Consumer awareness can only help the cause. While a BeeAction.org survey last year found that many Americans are concerned about neonicotinoids, an insecticide that causes paralysis and death in sap feeding insects, not all consumers know the bees are in danger. According to a report from the University of Florida, pollinator-related promotions with neonicotinoid-free claims didn’t inspire purchases due to consumers’ lack of knowledge about both the insecticide and its effect on bees. Here’s a look at recent promotions, as well as how and why some brands are aligning themselves with this buzzworthy mission.
As part of its goal to to plant 200 million wildflowers, General Mills last week offered consumers across North America free seed packets. The initiative gained attention more quickly than the CPG-giant ever expected; In one week, the campaign not only reached its goal, but surpassed it sevenfold as 1.5 billion consumers requested seed packets.
General Mills is one of the largest supporter of pollinators within the food industry. The company aligned itself with this mission starting in 2011 and since then, the company has donated $4 million to the USDA’s Natural Resources Conservation Service, along with millions of dollars to plant thousands of acres of pollinator habitat in North America through its numerous brands: Honey Nut Cheerios, Annie’s, Cascadian Farm, Larabar, Muir Glen and Nature Valley.
Honey Nut Cheerios has been the “Queen Bee” in this charge. The cereal brand announced last spring that by the end of 2020, farms that grow their oats will house approximately 3,300 total acres of dedicated pollinator habitat on 60,000 acres of land. The cereal also recently released limited edition boxes featuring a silhouette of a missing BuzzBee, its brand mascot, to highlight the impact the loss of bees would have on the food supply system.
After Justin Gold, founder of Justin’s nut butter brand, took a deeper look into his product’s supply chain, he declared a newfound focus for the brand’s mission: protecting the world’s pollinators. During a panel at Natural Expo West in Anaheim, Calif., Gold noted that pollinators are integral to the success of his company.
“For [entrepreneurs], it’s always about survival,” Gold said. “Our mission statement at first was more so just to see the next day and we were so entrenched in that, but, now that we started to take off, we decided to dive down deeper into our supply chain … and we found that almond trees are primarily pollinated through insects.”
The new corporate social responsibility campaign focuses on creating awareness and educating consumers on pollinator decline. To help raise awareness, Justin’s is partnering with key players like The Xerces Society, a nonprofit that aims to protect bees and pollinators, as well as the People and Pollinators Action Network and Growing Gardens.
Burt’s Bees wants you to take a selfie for the bees. The beauty product maker, which recently entered the food world with its new plant-based, honey-sweetened protein powder, has promised to plant 5,000 wildflower seeds for every “Selfless Selfie” consumers submit to its website, or for every purchase of a #BringBackTheBees lip balm over the course of this month.

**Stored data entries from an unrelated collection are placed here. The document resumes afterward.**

(* ===== verification/CodecProofs.v ===== *)
(** * The codecs of Go values give back what they encoded

    [codec P n enc dec]: what [enc] makes of a value that satisfies [P] is a JSON tree of at
    most [n] levels, not null, and [dec] decodes it to the value, into any variable. *)

From stdpp Require Import base list strings.
From Stdlib Require Import ZArith Strings.Byte Lia.
From S2P Require Import Prelude Coins Types TypesProofs Bytes Json JsonProofs Codec.

Open Scope Z_scope.
Open Scope go_scope.

(** What the code relies on of the documentation of hexutil and semver: the text of an array
    is plain and is decoded to the array; so is the text of a version ([Version] has the
    versions that semver accepts: their identifiers are letters, digits and hyphens). *)
Class WireSpec `{WireLib} : Prop := {
  hexutil_plain b : JsonProofs.plain (bytesOfString (hexutilEncode b));
  hexutil_roundtrip b : hexutilDecodeFixed (length b) (hexutilEncode b) = Ok b;
  hexutil_length n s b : hexutilDecodeFixed n s = Ok b → length b = n;
  semver_plain v : JsonProofs.plain (bytesOfString (versionString v));
  semver_roundtrip v : semverNewVersion (versionString v) = Ok v;
  address_plain a : JsonProofs.plain (bytesOfString (addressHex a))
}.

Module CodecProofs.
Import Json JsonProofs Codec.

Lemma textOf_bytes s : textOf (bytesOfString s) = s.
Proof. apply String.string_of_list_byte_of_string. Qed.

(** ** Integers *)

Lemma digit_byte d : 0 ≤ d < 10 → isDigit (zByte (48 + d)) = true ∧ byteZ (zByte (48 + d)) = 48 + d.
Proof.
  intros Hd. assert (byteZ (zByte (48 + d)) = 48 + d) as E by (rewrite byteZ_zByte, Z.mod_small; lia).
  split; [|done]. unfold isDigit, inRange. rewrite E. apply andb_true_intro. split; apply Z.leb_le; lia.
Qed.

Definition valueFrom (v : Z) (d : bytes) : Z := foldl (fun v c => v * 10 + (byteZ c - 48)) v d.

Lemma valueFrom_cons v c d : valueFrom v (c :: d) = valueFrom (v * 10 + (byteZ c - 48)) d.
Proof. done. Qed.

(** Dividing by ten uses up a bit of fuel. *)
Lemma digitsFrom_spec f z acc : 0 ≤ z < 2 ^ Z.of_nat f → (0 < f)%nat →
  ∃ c d, digitsFrom f z acc = (c :: d) ++ acc ∧ Forall (fun c => isDigit c = true) (c :: d) ∧
    (∀ v, v = 0 → valueFrom v (c :: d) = z) ∧ (c = x30 → z = 0 ∧ d = []).
Proof.
  revert z acc. induction f as [|f IH]; [lia|]. intros z acc Hz _. cbn [digitsFrom].
  destruct (digit_byte (z mod 10)) as [Hd Hb]; [apply Z.mod_pos_bound; lia|].
  destruct (Z.ltb_spec z 10) as [Hlt|Hge].
  - rewrite Z.mod_small in * by lia. exists (zByte (48 + z)), []. split_and!; [done | by constructor | |].
    + intros v ->. unfold valueFrom. cbn [foldl]. rewrite Hb. lia.
    + intros E. rewrite E in Hb. cbn in Hb. split; [lia | done].
  - rewrite Nat2Z.inj_succ, Z.pow_succ_r in Hz by lia.
    assert (Hq : 0 ≤ z / 10 < 2 ^ Z.of_nat f).
    { split; [apply Z.div_pos; lia | apply Z.div_lt_upper_bound; lia]. }
    destruct f as [|f]; [cbn in Hq; pose proof (Z.div_mod z 10); pose proof (Z.mod_pos_bound z 10); lia|].
    destruct (IH (z / 10) (zByte (48 + z mod 10) :: acc) Hq ltac:(lia)) as (c & d & E & Hf & Hv & Hz0).
    exists c, (d ++ [zByte (48 + z mod 10)]). split_and!.
    + rewrite E. cbn. by rewrite <- app_assoc.
    + inversion Hf; subst. constructor; [done|]. apply Forall_app. split; [done | by constructor].
    + intros v ->. change (c :: d ++ ?x) with ((c :: d) ++ x). unfold valueFrom in *. rewrite foldl_app, Hv by done.
      cbn [foldl]. rewrite Hb. pose proof (Z.div_mod z 10). lia.
    + intros Hc. destruct (Hz0 Hc) as [H0 _]. pose proof (Z.div_mod z 10). pose proof (Z.mod_pos_bound z 10). lia.
Qed.

Lemma digitsOf_spec z : 0 ≤ z → intDigits (digitsOf z) ∧ digitsValue (digitsOf z) = Some z.
Proof.
  intros Hz. unfold digitsOf.
  destruct (digitsFrom_spec (S (Z.to_nat (Z.log2 z))) z []) as (c & d & E & Hf & Hv & H0); [|lia|].
  { split; [done|]. rewrite Nat2Z.inj_succ, Z2Nat.id by apply Z.log2_nonneg.
    destruct (decide (z = 0)) as [->|]; [done|]. apply Z.log2_spec. lia. }
  rewrite E, app_nil_r. split.
  - destruct (decide (c = x30)) as [->|Hc]; [left; by destruct (H0 eq_refl) as [_ ->]|].
    right. split_and!; [done | done|]. intros [= ->]. done.
  - unfold digitsValue. rewrite (proj2 (forallb_forall _ _)).
    + f_equal. by apply Hv.
    + intros x Hx. rewrite Forall_forall in Hf. by apply Hf, list_elem_of_In.
Qed.

Lemma intText_lit z : intLit (intText z).
Proof.
  unfold intText. destruct (Z.ltb_spec z 0); [right | left]; [eexists; split; [done|]|]; apply digitsOf_spec; lia.
Qed.

Lemma scanMinus_digits d : intDigits d → scanMinus d = ([], d).
Proof.
  intros Hd. destruct (intDigits_head _ Hd) as (c & r & -> & Hc). cbn [scanMinus].
  rewrite bool_decide_false; [done|]. intros ->. by vm_compute in Hc.
Qed.

(** A [big.Int] survives its text. *)
Lemma parseInt_text z : parseInt (intText z) = Some z.
Proof.
  unfold parseInt, intText. destruct (Z.ltb_spec z 0).
  - cbn [scanMinus]. decide_known. rewrite (proj2 (digitsOf_spec (- z) ltac:(lia))). cbn. f_equal. lia.
  - destruct (digitsOf_spec z ltac:(lia)) as [Hd Hv]. by rewrite scanMinus_digits.
Qed.

Lemma parseUint_text max z : 0 ≤ z ≤ max → parseUint max (intText z) = Ok z.
Proof.
  intros Hz. unfold parseUint, intText. destruct (Z.ltb_spec z 0); [lia|].
  rewrite (proj2 (digitsOf_spec z ltac:(lia))). destruct (Z.leb_spec z max); [done | lia].
Qed.

(** ** Codecs of values *)

Definition codec {A} (P : A → Prop) (n : nat) (enc : A → result json) (dec : Decoder A) : Prop :=
  ∀ a j cur, P a → enc a = Ok j → wfJson n j ∧ j ≠ JNull ∧ dec j cur = Ok a.

Lemma wfJson_mono n m j : (n ≤ m)%nat → wfJson n j → wfJson m j.
Proof.
  revert n m. induction j as [| | | |js IH|ms IH] using json_tree_ind; intros n m Hle; destruct n, m; try done || lia.
  - cbn. intros Hjs. rewrite Forall_forall in IH, Hjs |- *. intros j Hj. apply (IH j Hj n); [lia | auto].
  - cbn. intros Hms. rewrite Forall_forall in IH, Hms |- *. intros x Hx. destruct (Hms x Hx) as [Hk Hw].
    split; [done|]. apply (IH x Hx n); [lia | done].
Qed.

Lemma codec_mono {A} (P Q : A → Prop) n m enc dec : (n ≤ m)%nat → (∀ a, Q a → P a) →
  codec P n enc dec → codec Q m enc dec.
Proof.
  intros Hle HQ Hc a j cur Ha E. destruct (Hc a j cur (HQ a Ha) E) as (H1 & H2 & H3).
  split_and!; [by eapply wfJson_mono | done | done].
Qed.

Lemma rbind_Ok {A B} (r : result A) (k : A → result B) b : rbind r k = Ok b → ∃ a, r = Ok a ∧ k a = Ok b.
Proof. destruct r; [eauto | done]. Qed.

Lemma stringOf_quote s : ascii (bytesOfString s) → stringOf (quote (bytesOfString s)) = Ok s.
Proof. intros Hs. unfold stringOf. by rewrite unquote_quote, textOf_bytes. Qed.

Lemma plain_ascii s : plain s → ascii s.
Proof. intros Hp. eapply Forall_impl; [exact Hp|]. intros c Hc. by apply safe_range in Hc as ((_ & ?) & _). Qed.

Lemma encString_wf n s : ascii (bytesOfString s) → wfJson n (encString s).
Proof. intros Hs. destruct n; by apply wfRaw_quote. Qed.

(** A type with a text: its text is ASCII and is read back. *)
Definition textCodec {A} (P : A → Prop) (marshal : A → result string) (unmarshal : string → result A) : Prop :=
  ∀ a t, P a → marshal a = Ok t → ascii (bytesOfString t) ∧ unmarshal t = Ok a.

Section texts.
Context {A : Type} (P : A → Prop) (marshal : A → result string) (unmarshal : string → result A).
Hypothesis text : textCodec P marshal unmarshal.

Lemma codec_text : codec P 0 (encText marshal) (decText unmarshal).
Proof.
  intros a j cur Ha (t & Ht & [= <-])%rbind_Ok. destruct (text a t Ha Ht) as [Hp Hu].
  split_and!; [by apply encString_wf | done |]. cbn [encString decText]. by rewrite stringOf_quote.
Qed.

(** Its pointer is decoded without the value it had. *)
Lemma codec_textPtr p j cur : (∀ a, p = Some a → P a) → encPtr (encText marshal) p = Ok j →
  wfJson 0 j ∧ decTextPtr unmarshal j cur = Ok p.
Proof.
  destruct p as [a|]; [|by intros _ [= <-]]. intros Ha (t & Ht & [= <-])%rbind_Ok.
  destruct (text a t (Ha a eq_refl) Ht) as [Hp Hu]. split; [by apply encString_wf|].
  cbn [encString decTextPtr]. rewrite stringOf_quote by done. cbn. by rewrite Hu.
Qed.
End texts.

(** Pointers: the codec of an option whose values satisfy [P]. *)
Lemma codec_ptr {A} (P : A → Prop) n zero enc dec p j cur : codec P n enc dec → (∀ a, p = Some a → P a) →
  encPtr enc p = Ok j → wfJson n j ∧ decPtr zero dec j cur = Ok p.
Proof.
  intros Hc Hp. destruct p as [a|]; [|intros [= <-]; by destruct n].
  intros E. destruct (Hc a j (default zero cur) (Hp a eq_refl) E) as (Hw & Hn & Hd). split; [done|].
  unfold decPtr. destruct j; try done; by rewrite Hd.
Qed.

Lemma codec_big : codec (fun _ => True) 0 encBig decBig.
Proof. intros z j cur _ [= <-]. split_and!; [apply intText_lit | done |]. cbn. by rewrite parseInt_text. Qed.

Lemma codec_uint max : codec (fun _ => True) 0 (encUint max) (decUint max).
Proof.
  intros z j cur _. unfold encUint. destruct (_ && _) eqn:E; [|done]. intros [= <-].
  apply andb_prop in E as [H1%Z.leb_le H2%Z.leb_le].
  split_and!; [apply intText_lit | done |]. cbn [decUint]. by apply parseUint_text.
Qed.

Lemma codec_bytes b j cur : encBytes b = Ok j → wfJson 0 j ∧ decBytes j cur = Ok (Some b).
Proof.
  intros [= <-]. split; [apply wfRaw_plain, base64_plain|]. cbn [decBytes].
  by rewrite unquote_plain, base64_roundtrip by apply base64_plain.
Qed.

Lemma decElems_bytes b cur :
  decElems x00 decByte ((fun c => JNumber (intText (byteZ c))) <$> b) cur = Ok b.
Proof.
  revert cur. induction b as [|c b IH]; intros cur; [done|]. cbn [fmap list_fmap decElems].
  unfold decByte at 1. cbn [decUint]. pose proof (byteZ_range c). rewrite parseUint_text by lia.
  cbn [rbind]. by rewrite zByte_byteZ, IH.
Qed.

Lemma codec_array n : codec (fun _ => True) 1 (encArray n) (decArray n).
Proof.
  intros b j cur _. unfold encArray. case_bool_decide as Hn; [|done]. intros [= <-]. split_and!; [|done|].
  - cbn. apply Forall_fmap, Forall_forall. intros c _. apply intText_lit.
  - cbn [decArray]. rewrite firstn_all2 by (rewrite length_fmap; lia). rewrite decElems_bytes. cbn. by rewrite goCopy_id.
Qed.

Lemma decElems_codec {A} (P : A → Prop) n zero enc dec : codec P n enc dec → ∀ l js cur,
  Forall P l → encElems enc l = Ok js → Forall (wfJson n) js ∧ decElems zero dec js cur = Ok l.
Proof.
  intros Hc l. induction l as [|a l IH]; intros js cur Hl; [by intros [= <-]|].
  inversion Hl; subst. intros (j & Hj & (js' & Hjs & [= <-])%rbind_Ok)%rbind_Ok.
  destruct (Hc a j (default zero (head cur))) as (Hw & _ & Hd); [done..|].
  destruct (IH js' (tail cur)) as [Hws Hds]; [done..|]. split; [by constructor|]. cbn. by rewrite Hd, Hds.
Qed.

Section fixed.
Context `{WireSpec}.

Lemma hexutil_quote b : quote (bytesOfString (hexutilEncode b)) = bytesOfString (hexutilEncode b).
Proof. apply quote_plain, hexutil_plain. Qed.

Lemma codec_fixed n : codec (fun _ => True) 0 (encFixed n) (decFixed n).
Proof.
  intros b j cur _. unfold encFixed. case_bool_decide; [|done]. intros [= <-]. subst n.
  split_and!; [apply encString_wf, plain_ascii, hexutil_plain | done |].
  unfold encString. cbn [decFixed]. by rewrite hexutil_quote, textOf_bytes, hexutil_roundtrip.
Qed.

Lemma codec_fixedPtr n p j cur : encPtr (encFixed n) p = Ok j → wfJson 0 j ∧ decFixedPtr n j cur = Ok p.
Proof.
  destruct p as [b|]; [|by intros [= <-]]. intros E.
  destruct (codec_fixed n b j [] I E) as (Hw & Hn & Hd). split; [done|].
  destruct j; try done. cbn [decFixedPtr]. by rewrite Hd.
Qed.

Lemma codec_version : codec (fun _ => True) 0 (fun v => Ok (encString (versionString v))) decVersion.
Proof.
  intros v j cur _ [= <-]. pose proof (plain_ascii _ (semver_plain v)).
  split_and!; [by apply encString_wf | done |].
  unfold encString. cbn [decVersion]. rewrite stringOf_quote by done. apply semver_roundtrip.
Qed.

Lemma decFixed_length n j cur b : decFixed n j cur = Ok b → length b = n.
Proof. destruct j; try done. apply hexutil_length. Qed.

End fixed.

(** ** Fields *)

Lemma field_here {A} names name (dec : Decoder A) k j ms cur : resolve names k = Some name →
  field names name dec ((k, j) :: ms) cur = rbind (dec j cur) (field names name dec ms).
Proof. intros E. cbn [field]. by rewrite bool_decide_true. Qed.

Lemma field_other {A} names name (dec : Decoder A) k j ms cur : bool_decide (resolve names k = Some name) = false →
  field names name dec ((k, j) :: ms) cur = field names name dec ms cur.
Proof. intros E. cbn [field]. by rewrite E. Qed.

(** [reads n dec j a]: the tree [j] decodes to [a], into any variable. *)
Definition reads {A} (n : nat) (dec : Decoder A) (j : json) (a : A) : Prop :=
  wfJson n j ∧ ∀ cur, dec j cur = Ok a.

Lemma codec_reads {A} (P : A → Prop) n enc dec a j : codec P n enc dec → P a → enc a = Ok j → reads n dec j a.
Proof. intros Hc Ha E. split; [by apply (Hc a j a) | intros cur; by apply (Hc a j cur)]. Qed.

Lemma reads_field {A} n names name (dec : Decoder A) j a ms cur : reads n dec j a →
  field names name dec ms a = Ok a → resolve names (bytesOfString name) = Some name →
  field names name dec ((bytesOfString name, j) :: ms) cur = Ok a.
Proof. intros [_ Hr] Hf E. rewrite field_here by done. by rewrite Hr. Qed.

(** Read the fields of a structure whose members are known. *)
Ltac read_fields :=
  repeat first
    [ progress cbn [rbind]
    | rewrite field_other by (vm_compute; reflexivity)
    | rewrite field_here by (vm_compute; reflexivity)
    | match goal with
      | E : reads _ ?d ?j _ |- context [?d ?j _] => rewrite (proj2 E)
      end
    | progress cbn [field] ].

(** The members of an encoded structure are at most as deep as the values. *)
Lemma wfMembers_cons n name j ms : wfRaw (bytesOfString name) → wfJson n j →
  wfJson (S n) (JObject ms) → wfJson (S n) (JObject ((bytesOfString name, j) :: ms)).
Proof. intros Hk Hj Hms. cbn. by constructor. Qed.

Lemma wfMembers_nil n : wfJson (S n) (JObject []).
Proof. by constructor. Qed.

Lemma wfName name : forallb htmlSafe (bytesOfString name) = true → wfRaw (bytesOfString name).
Proof. intros Hn. by apply wfRaw_plain, plain_forallb. Qed.

Ltac wf_members :=
  repeat (apply wfMembers_cons; [apply wfName; vm_compute; reflexivity | |]); [..|apply wfMembers_nil];
  try match goal with
      | E : reads ?n _ ?j _ |- wfJson _ ?j => apply (wfJson_mono n); [lia | exact (proj1 E)]
      end.

Lemma encMembers_cons name r rest ms : encMembers ((name, r) :: rest) = Ok ms →
  ∃ j ms', r = Ok j ∧ encMembers rest = Ok ms' ∧ ms = (bytesOfString name, j) :: ms'.
Proof. cbn. intros (j & Hj & (ms' & Hms & [= <-])%rbind_Ok)%rbind_Ok. eauto. Qed.

(** An invariant of a field that every decoding of it establishes. *)
Lemma field_inv {A} (P : A → Prop) names name (dec : Decoder A) ms cur v :
  (∀ j c a, P c → dec j c = Ok a → P a) → P cur → field names name dec ms cur = Ok v → P v.
Proof.
  intros Hd. revert cur. induction ms as [|[k j] ms IH]; intros cur Hc; cbn [field]; [by intros [= <-]|].
  case_bool_decide; [|by apply IH]. intros (a & Ha & Hf)%rbind_Ok. eapply IH; [|done]. by eapply Hd.
Qed.

Lemma jsonUnmarshal_marshal {A} (P : A → Prop) n enc dec a b zero : codec P n enc dec → Z.of_nat n ≤ maxNestingDepth →
  P a → jsonMarshal enc a = Ok b → jsonUnmarshal dec b zero = Ok a.
Proof.
  intros Hc Hn Ha (j & Hj & [= <-])%rbind_Ok. destruct (Hc a j zero Ha Hj) as (Hw & _ & Hd).
  unfold jsonUnmarshal. by rewrite (jsonParse_print n).
Qed.

End CodecProofs.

Through these endeavors, the company hopes to plant two billion wildflower seeds and raise awareness about the challenges bees face. The Burt’s Bees Foundation has long devoted itself to pollinators, issuing over $2 million in grants, spanning pollinator research, education, conservation and habitat since 2011.
Since 2008, frozen dessert brand Häagen-Dazs has donated over $1 million to honey bee research. Over the course of 2016, the brand partnered with the Xerces Society to develop custom farm conservation plans for pollinator habitats on its suppliers’ berry and nut farmers.

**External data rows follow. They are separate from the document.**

(* ===== verification/Calls.v ===== *)
(** * Programs that make calls, with a log

    The clients of the Ethereum node and of the Monero wallet each have a type of calls
    [C], where a call of [C A] is answered by an [A].  The answers are an arbitrary
    function of the number of calls made; the log keeps every call with its answer. *)

From stdpp Require Import base list.
From Stdlib Require Import ZArith.
From S2P Require Import Prelude.

Open Scope go_scope.

(** An element that no other one of the list is like splits the list in one way. *)
Lemma split_unique {A} (q : A → bool) l2 x l1 post y pre :
  post ++ y :: pre = l2 ++ x :: l1 → forallb (fun e => negb (q e)) l2 = true →
  forallb (fun e => negb (q e)) l1 = true → q y = true → post = l2 ∧ y = x ∧ pre = l1.
Proof.
  intros Heq H2 H1 Hy. revert l2 Heq H2.
  induction post as [|e post IH]; intros [|e' l2] Heq H2; cbn in Heq, H2; injection Heq as E1 E2; subst; [done | | |].
  - by rewrite Hy in H2.
  - rewrite forallb_app in H1. cbn in H1. rewrite Hy, andb_false_r in H1. done.
  - apply andb_true_iff in H2 as [_ H2]. destruct (IH _ E2 H2) as (-> & -> & ->). done.
Qed.

Inductive event (C : Type → Type) : Type :=
| Ev {A : Type} (c : C A) (a : A).
Arguments Ev {C A} _ _.

Class Answers (C : Type → Type) := respond : ∀ A, nat → C A → A.

Record caller (C : Type → Type) (S : Type) : Type := mkCaller {
  fields : S;
  ticks : nat;
  log : list (event C)
}.
Arguments mkCaller {C S} _ _ _.
Arguments fields {C S} _.
Arguments ticks {C S} _.
Arguments log {C S} _.

Section calls.
Context {C : Type → Type} {S : Type} `{!Answers C}.
Implicit Types s : caller C S.

Definition perform {A} (c : C A) : prog (caller C S) A := fun s =>
  let a := respond A (ticks s) c in
  (Done a, mkCaller (fields s) (Datatypes.S (ticks s)) (Ev c a :: log s)).

Definition getF {A} (f : S → A) : prog (caller C S) A := gets (fun s => f (fields s)).

Definition modF (f : S → S) : prog (caller C S) unit :=
  modify (fun s => mkCaller (f (fields s)) (ticks s) (log s)).

(** What happened between two states, the latest first. *)
Definition since s s' (es : list (event C)) : Prop := log s' = es ++ log s.

(** Everything that happened satisfies [p]. *)
Definition only (p : event C → bool) s s' : Prop := ∃ es, since s s' es ∧ forallb p es = true.

#[export] Instance only_preorder p : PreOrder (only p).
Proof.
  split.
  - intros s. by exists [].
  - intros a b c (e1 & E1 & F1) (e2 & E2 & F2). exists (e2 ++ e1). unfold since in *.
    rewrite E2, E1, (assoc_L (++)). split; [done|]. by rewrite forallb_app, F1, F2.
Qed.

Lemma since_trans s1 s2 s3 e1 e2 : since s1 s2 e1 → since s2 s3 e2 → since s1 s3 (e2 ++ e1).
Proof. unfold since. intros -> ->. by rewrite (assoc_L (++)). Qed.

Lemma since_inj s s' e1 e2 : since s s' e1 → since s s' e2 → e1 = e2.
Proof. unfold since. intros -> E. by apply app_inv_tail in E. Qed.

Lemma only_since p s s' es : only p s s' → since s s' es → forallb p es = true.
Proof. intros (e & E & F) E'. by rewrite (since_inj _ _ _ _ E' E). Qed.

Lemma only_weaken (p q : event C → bool) s s' : (∀ e, p e = true → q e = true) → only p s s' → only q s s'.
Proof.
  intros Hpq (es & E & F). exists es. split; [done|]. rewrite forallb_forall in F |- *. auto.
Qed.

Lemma only_perform {A} p (c : C A) : (∀ a, p (Ev c a) = true) → keeps (only p) (perform c).
Proof. intros Hp s. eexists [_]. split; [done|]. cbn. by rewrite Hp. Qed.

Lemma only_getF {A} p (f : S → A) : keeps (only p) (getF f).
Proof. intros s. by exists []. Qed.

Lemma only_modF p f : keeps (only p) (modF f).
Proof. intros s. by exists []. Qed.

Lemma perform_inv {A} (c : C A) s a s' : perform c s = (Done a, s') →
  a = respond A (ticks s) c ∧ since s s' [Ev c a] ∧ ticks s' = Datatypes.S (ticks s) ∧ fields s' = fields s.
Proof. unfold perform, since. by intros [= <- <-]. Qed.

(** An event between two states. *)
Definition happened s s' (e : event C) : Prop := ∃ es, since s s' es ∧ e ∈ es.

Definition onwards : caller C S → caller C S → Prop := only (fun _ => true).

Lemma onwards_since s s' es : since s s' es → onwards s s'.
Proof. intros E. exists es. split; [done|]. by apply forallb_forall. Qed.

Lemma happened_later s s1 s' e : happened s s1 e → onwards s1 s' → happened s s' e.
Proof.
  intros (es & E & Hin) (es' & E' & _). exists (es' ++ es). split; [by eapply since_trans|].
  apply elem_of_app. by right.
Qed.

Lemma happened_earlier s s1 s' e : onwards s s1 → happened s1 s' e → happened s s' e.
Proof.
  intros (es & E & _) (es' & E' & Hin). exists (es' ++ es). split; [by eapply since_trans|].
  apply elem_of_app. by left.
Qed.

Lemma perform_happened {A} (c : C A) s a s' : perform c s = (Done a, s') → happened s s' (Ev c a).
Proof. intros E. apply perform_inv in E as (_ & E & _). exists [Ev c a]. split; [done|]. constructor. Qed.

Lemma happened_did q s s' e : happened s s' e → q e = true → ¬ only (fun e => negb (q e)) s s'.
Proof.
  intros (es & E & Hin) Hq Ho. apply only_since with (es := es) in Ho; [|done].
  rewrite forallb_forall in Ho. apply list_elem_of_In in Hin. specialize (Ho e Hin). cbn in Ho. by rewrite Hq in Ho.
Qed.

(** ** Runs with an event of interest

    When a run does something that is not in [p], its parts that do only [p] completed. *)

Definition did (q : event C → bool) s s' : Prop := ¬ only (fun e => negb (q e)) s s'.

Lemma did_since q s s' es : since s s' es → existsb q es = true → did q s s'.
Proof.
  intros E Hx Ho. apply only_since with (es := es) in Ho; [|done].
  apply existsb_exists in Hx as (e & Hin & He). rewrite forallb_forall in Ho.
  specialize (Ho e Hin). cbn in Ho. by rewrite He in Ho.
Qed.

Lemma did_bind_inv {A B} q (m : prog (caller C S) A) (k : A → prog (caller C S) B) s :
  keeps (only (fun e => negb (q e))) m → did q s (pbind m k s).2 →
  ∃ a s1, m s = (Done a, s1) ∧ did q s1 (k a s1).2 ∧ pbind m k s = k a s1.
Proof.
  intros Km Hd. specialize (Km s). unfold pbind in *.
  destruct (m s) as [[a|?| |] s1]; cbn [snd] in *; [|by destruct Hd..].
  exists a, s1. split_and!; [done | | done]. intros Ho. apply Hd. by etrans.
Qed.

(** The other way round: what follows does only [p]. *)
Lemma did_bind_left {A B} q (m : prog (caller C S) A) (k : A → prog (caller C S) B) s :
  (∀ a, keeps (only (fun e => negb (q e))) (k a)) → did q s (pbind m k s).2 → did q s (m s).2.
Proof.
  intros Kk Hd Ho. apply Hd. unfold pbind. destruct (m s) as [[a|?| |] s1]; cbn [snd] in *; [|done..].
  etrans; [exact Ho | apply Kk].
Qed.

Lemma did_try_inv {A B} q (m : prog (caller C S) (result A)) (k : A → prog (caller C S) (result B)) s :
  keeps (only (fun e => negb (q e))) m → did q s (tryBind m k s).2 →
  ∃ a s1, m s = (Done (Ok a), s1) ∧ did q s1 (k a s1).2 ∧ tryBind m k s = k a s1.
Proof.
  intros Km Hd. apply (did_bind_inv q m _ s Km) in Hd as ([a|e] & s1 & Hm & Hd & E).
  - by exists a, s1.
  - destruct Hd. reflexivity.
Qed.

Lemma did_deferring_inv {A} q (c : prog (caller C S) unit) (b : prog (caller C S) A) s :
  keeps (only (fun e => negb (q e))) c → did q s (deferring c b s).2 → did q s (b s).2.
Proof.
  intros Kc Hd Ho. apply Hd. unfold deferring.
  destruct (b s) as [[a|?| |] s1]; cbn [snd] in *; [| |done..];
    specialize (Kc s1); destruct (c s1) as [[?|?| |] s2]; cbn [snd] in *; by etrans.
Qed.

Lemma only_deferred {A} p (c : prog (caller C S) unit) (b : prog (caller C S) A) s :
  keeps (only p) c → only p (b s).2 (deferring c b s).2.
Proof.
  intros Kc. unfold deferring. destruct (b s) as [[a|?| |] s1]; [| |done..];
    specialize (Kc s1); by destruct (c s1) as [[?|?| |] s2].
Qed.

Lemma onwards_deferring {A} (c : prog (caller C S) unit) (b : prog (caller C S) A) s :
  keeps onwards c → onwards (b s).2 (deferring c b s).2.
Proof. apply only_deferred. Qed.

Lemma did_perform_inv {A} q (c : C A) s : did q s (perform c s).2 → q (Ev c (respond A (ticks s) c)) = true.
Proof.
  intros Hd. destruct (q _) eqn:E; [done|]. destruct Hd. eexists [_]. split; [done|]. cbn. by rewrite E.
Qed.

Lemma returning_perform {A} (c : C A) : returning (perform c).
Proof. done. Qed.

End calls.

#[export] Hint Resolve only_getF only_modF : keeps.
#[export] Hint Extern 1 (keeps (only _) (perform _)) => (apply only_perform; reflexivity) : keeps.
#[export] Hint Resolve returning_perform : returning.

The brand notes on its website that more than 40 percent of its flavors would be impacted if the pollinator population continues to decline.
Whole Foods Market
The leading natural food retailer is helping grow awareness of bee conservation through its ongoing partnership with the Xerces Society. Since 2012, Whole Foods Market and its vendors have donated more than $547,000 to the society.
Whole Foods has previously launched pollinator education initiatives like its annual Share the Buzz campaign, and also advocates for bees through its products. The retailer’s private label almond butter uses “pollinator friendly” almonds that are sourced from conservationists at the Xerces Society.